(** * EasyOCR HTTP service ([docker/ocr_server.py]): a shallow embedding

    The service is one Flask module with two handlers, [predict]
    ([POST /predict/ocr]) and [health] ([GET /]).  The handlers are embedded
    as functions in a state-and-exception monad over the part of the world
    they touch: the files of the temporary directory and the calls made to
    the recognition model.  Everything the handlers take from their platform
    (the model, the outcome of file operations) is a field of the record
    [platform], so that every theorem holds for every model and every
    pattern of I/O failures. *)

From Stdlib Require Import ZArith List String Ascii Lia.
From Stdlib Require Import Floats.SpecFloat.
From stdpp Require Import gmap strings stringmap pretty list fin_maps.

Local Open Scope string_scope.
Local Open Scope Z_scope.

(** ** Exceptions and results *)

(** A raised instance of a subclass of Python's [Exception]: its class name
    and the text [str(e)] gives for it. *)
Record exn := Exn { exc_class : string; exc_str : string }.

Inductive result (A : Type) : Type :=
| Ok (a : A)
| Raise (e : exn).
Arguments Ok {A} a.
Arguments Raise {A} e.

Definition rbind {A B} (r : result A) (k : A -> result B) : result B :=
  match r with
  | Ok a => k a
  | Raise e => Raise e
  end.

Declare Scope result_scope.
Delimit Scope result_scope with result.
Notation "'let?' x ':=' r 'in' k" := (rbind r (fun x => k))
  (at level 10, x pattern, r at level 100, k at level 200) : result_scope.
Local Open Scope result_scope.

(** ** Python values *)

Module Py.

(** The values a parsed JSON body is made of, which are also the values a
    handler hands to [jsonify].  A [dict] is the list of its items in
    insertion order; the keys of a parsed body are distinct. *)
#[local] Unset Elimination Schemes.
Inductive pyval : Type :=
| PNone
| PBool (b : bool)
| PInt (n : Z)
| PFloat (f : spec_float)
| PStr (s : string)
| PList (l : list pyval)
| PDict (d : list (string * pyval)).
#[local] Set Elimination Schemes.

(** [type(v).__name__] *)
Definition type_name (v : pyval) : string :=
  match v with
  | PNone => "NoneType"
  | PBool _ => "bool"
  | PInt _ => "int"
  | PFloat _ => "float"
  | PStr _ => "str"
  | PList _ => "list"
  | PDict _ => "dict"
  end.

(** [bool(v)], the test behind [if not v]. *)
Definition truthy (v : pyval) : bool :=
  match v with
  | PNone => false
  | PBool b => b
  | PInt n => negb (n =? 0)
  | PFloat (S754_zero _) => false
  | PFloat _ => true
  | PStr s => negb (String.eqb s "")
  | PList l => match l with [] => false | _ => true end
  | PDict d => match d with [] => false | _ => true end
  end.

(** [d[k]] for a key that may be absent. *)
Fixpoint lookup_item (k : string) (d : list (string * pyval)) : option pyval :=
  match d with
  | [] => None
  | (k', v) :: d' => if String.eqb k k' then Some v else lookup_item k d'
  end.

════════

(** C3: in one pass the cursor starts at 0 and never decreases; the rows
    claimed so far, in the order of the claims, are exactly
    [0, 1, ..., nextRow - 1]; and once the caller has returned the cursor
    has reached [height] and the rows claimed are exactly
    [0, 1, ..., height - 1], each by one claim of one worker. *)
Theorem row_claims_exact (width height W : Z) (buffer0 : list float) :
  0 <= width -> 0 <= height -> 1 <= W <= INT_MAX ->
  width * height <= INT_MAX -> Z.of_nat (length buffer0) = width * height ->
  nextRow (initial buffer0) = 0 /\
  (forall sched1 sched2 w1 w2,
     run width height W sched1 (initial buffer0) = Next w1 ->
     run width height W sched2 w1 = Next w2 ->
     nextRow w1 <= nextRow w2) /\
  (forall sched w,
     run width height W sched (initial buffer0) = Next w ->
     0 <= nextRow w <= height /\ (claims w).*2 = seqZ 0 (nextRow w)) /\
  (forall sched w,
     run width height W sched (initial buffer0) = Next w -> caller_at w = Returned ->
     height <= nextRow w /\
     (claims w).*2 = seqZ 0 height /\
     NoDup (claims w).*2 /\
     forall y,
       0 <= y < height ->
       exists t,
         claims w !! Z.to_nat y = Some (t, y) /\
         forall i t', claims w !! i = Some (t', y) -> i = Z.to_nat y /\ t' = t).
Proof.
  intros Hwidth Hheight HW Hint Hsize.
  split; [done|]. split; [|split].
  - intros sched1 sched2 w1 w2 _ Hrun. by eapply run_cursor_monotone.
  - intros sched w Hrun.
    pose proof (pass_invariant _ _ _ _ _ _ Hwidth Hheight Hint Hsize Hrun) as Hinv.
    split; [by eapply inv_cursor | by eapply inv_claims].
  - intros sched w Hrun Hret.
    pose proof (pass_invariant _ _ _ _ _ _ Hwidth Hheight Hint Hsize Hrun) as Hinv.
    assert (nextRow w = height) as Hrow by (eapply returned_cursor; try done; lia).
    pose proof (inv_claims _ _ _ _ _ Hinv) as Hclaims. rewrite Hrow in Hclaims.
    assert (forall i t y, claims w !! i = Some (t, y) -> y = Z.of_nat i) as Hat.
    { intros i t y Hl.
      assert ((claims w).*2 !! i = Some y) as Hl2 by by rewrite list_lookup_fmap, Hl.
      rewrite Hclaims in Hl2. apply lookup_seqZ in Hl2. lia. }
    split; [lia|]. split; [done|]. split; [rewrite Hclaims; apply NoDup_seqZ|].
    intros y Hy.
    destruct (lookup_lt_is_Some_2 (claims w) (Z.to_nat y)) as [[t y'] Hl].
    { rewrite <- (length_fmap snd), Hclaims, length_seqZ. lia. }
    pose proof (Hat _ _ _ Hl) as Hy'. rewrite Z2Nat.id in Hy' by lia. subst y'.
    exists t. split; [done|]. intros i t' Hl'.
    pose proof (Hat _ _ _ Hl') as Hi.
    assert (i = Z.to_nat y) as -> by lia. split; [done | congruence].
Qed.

════════

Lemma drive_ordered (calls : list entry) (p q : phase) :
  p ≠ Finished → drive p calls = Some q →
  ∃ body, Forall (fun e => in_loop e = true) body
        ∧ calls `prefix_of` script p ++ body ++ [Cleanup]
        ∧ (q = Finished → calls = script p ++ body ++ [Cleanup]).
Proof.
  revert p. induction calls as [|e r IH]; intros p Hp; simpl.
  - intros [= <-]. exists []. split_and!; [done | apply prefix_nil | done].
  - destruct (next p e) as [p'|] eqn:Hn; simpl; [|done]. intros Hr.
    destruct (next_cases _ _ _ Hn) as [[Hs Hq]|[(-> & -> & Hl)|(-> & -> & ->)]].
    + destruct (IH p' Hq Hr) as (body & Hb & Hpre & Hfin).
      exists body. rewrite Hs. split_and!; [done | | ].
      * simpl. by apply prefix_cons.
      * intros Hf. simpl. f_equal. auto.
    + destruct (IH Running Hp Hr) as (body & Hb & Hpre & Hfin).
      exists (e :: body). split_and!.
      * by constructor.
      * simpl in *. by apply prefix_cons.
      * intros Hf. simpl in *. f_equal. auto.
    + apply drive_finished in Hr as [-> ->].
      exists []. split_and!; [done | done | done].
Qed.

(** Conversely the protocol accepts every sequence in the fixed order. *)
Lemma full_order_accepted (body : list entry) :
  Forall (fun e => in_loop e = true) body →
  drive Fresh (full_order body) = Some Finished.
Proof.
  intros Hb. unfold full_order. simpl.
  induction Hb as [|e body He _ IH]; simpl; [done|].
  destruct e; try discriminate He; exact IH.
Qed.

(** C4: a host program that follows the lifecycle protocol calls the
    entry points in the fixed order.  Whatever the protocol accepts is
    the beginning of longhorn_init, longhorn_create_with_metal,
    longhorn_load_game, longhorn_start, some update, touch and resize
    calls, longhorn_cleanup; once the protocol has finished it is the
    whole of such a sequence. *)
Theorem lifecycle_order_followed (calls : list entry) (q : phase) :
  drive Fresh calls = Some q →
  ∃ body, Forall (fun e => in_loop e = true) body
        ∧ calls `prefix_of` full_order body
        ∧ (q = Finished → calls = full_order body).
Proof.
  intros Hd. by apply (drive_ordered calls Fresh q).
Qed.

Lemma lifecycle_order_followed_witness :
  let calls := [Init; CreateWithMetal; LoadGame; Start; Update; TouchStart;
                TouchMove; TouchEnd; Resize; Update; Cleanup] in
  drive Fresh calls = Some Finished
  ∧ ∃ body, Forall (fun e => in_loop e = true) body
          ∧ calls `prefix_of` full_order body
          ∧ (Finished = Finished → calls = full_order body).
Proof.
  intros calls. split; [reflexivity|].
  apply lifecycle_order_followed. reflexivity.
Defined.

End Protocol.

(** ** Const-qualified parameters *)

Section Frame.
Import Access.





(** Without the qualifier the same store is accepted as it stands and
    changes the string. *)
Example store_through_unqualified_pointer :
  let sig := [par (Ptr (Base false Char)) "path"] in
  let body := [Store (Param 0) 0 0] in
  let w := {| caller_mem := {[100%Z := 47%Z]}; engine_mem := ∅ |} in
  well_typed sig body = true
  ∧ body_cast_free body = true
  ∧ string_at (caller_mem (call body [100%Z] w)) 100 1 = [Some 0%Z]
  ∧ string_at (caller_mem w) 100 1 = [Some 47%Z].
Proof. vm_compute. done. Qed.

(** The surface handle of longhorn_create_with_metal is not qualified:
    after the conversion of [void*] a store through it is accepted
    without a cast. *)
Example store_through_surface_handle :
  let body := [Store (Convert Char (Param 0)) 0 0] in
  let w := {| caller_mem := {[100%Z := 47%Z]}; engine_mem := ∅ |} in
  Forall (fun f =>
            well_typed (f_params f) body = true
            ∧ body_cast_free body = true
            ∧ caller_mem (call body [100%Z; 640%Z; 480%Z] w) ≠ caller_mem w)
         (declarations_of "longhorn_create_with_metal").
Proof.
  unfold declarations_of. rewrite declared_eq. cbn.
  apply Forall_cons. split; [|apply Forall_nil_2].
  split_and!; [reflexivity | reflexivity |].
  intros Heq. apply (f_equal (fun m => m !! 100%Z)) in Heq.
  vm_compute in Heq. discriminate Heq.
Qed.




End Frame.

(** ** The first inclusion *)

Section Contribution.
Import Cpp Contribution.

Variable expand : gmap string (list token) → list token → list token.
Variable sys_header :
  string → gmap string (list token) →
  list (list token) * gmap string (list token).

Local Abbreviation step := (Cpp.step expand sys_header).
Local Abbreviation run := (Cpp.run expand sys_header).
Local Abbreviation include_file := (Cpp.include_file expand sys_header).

════════

== Exercise requirements ==
In the records above, find each line with the string "match" and list it.

== Answer space ==
  match r with
  match v with
  match v with
  | PList l => match l with [] => false | _ => true end
  | PDict d => match d with [] => false | _ => true end
  match d with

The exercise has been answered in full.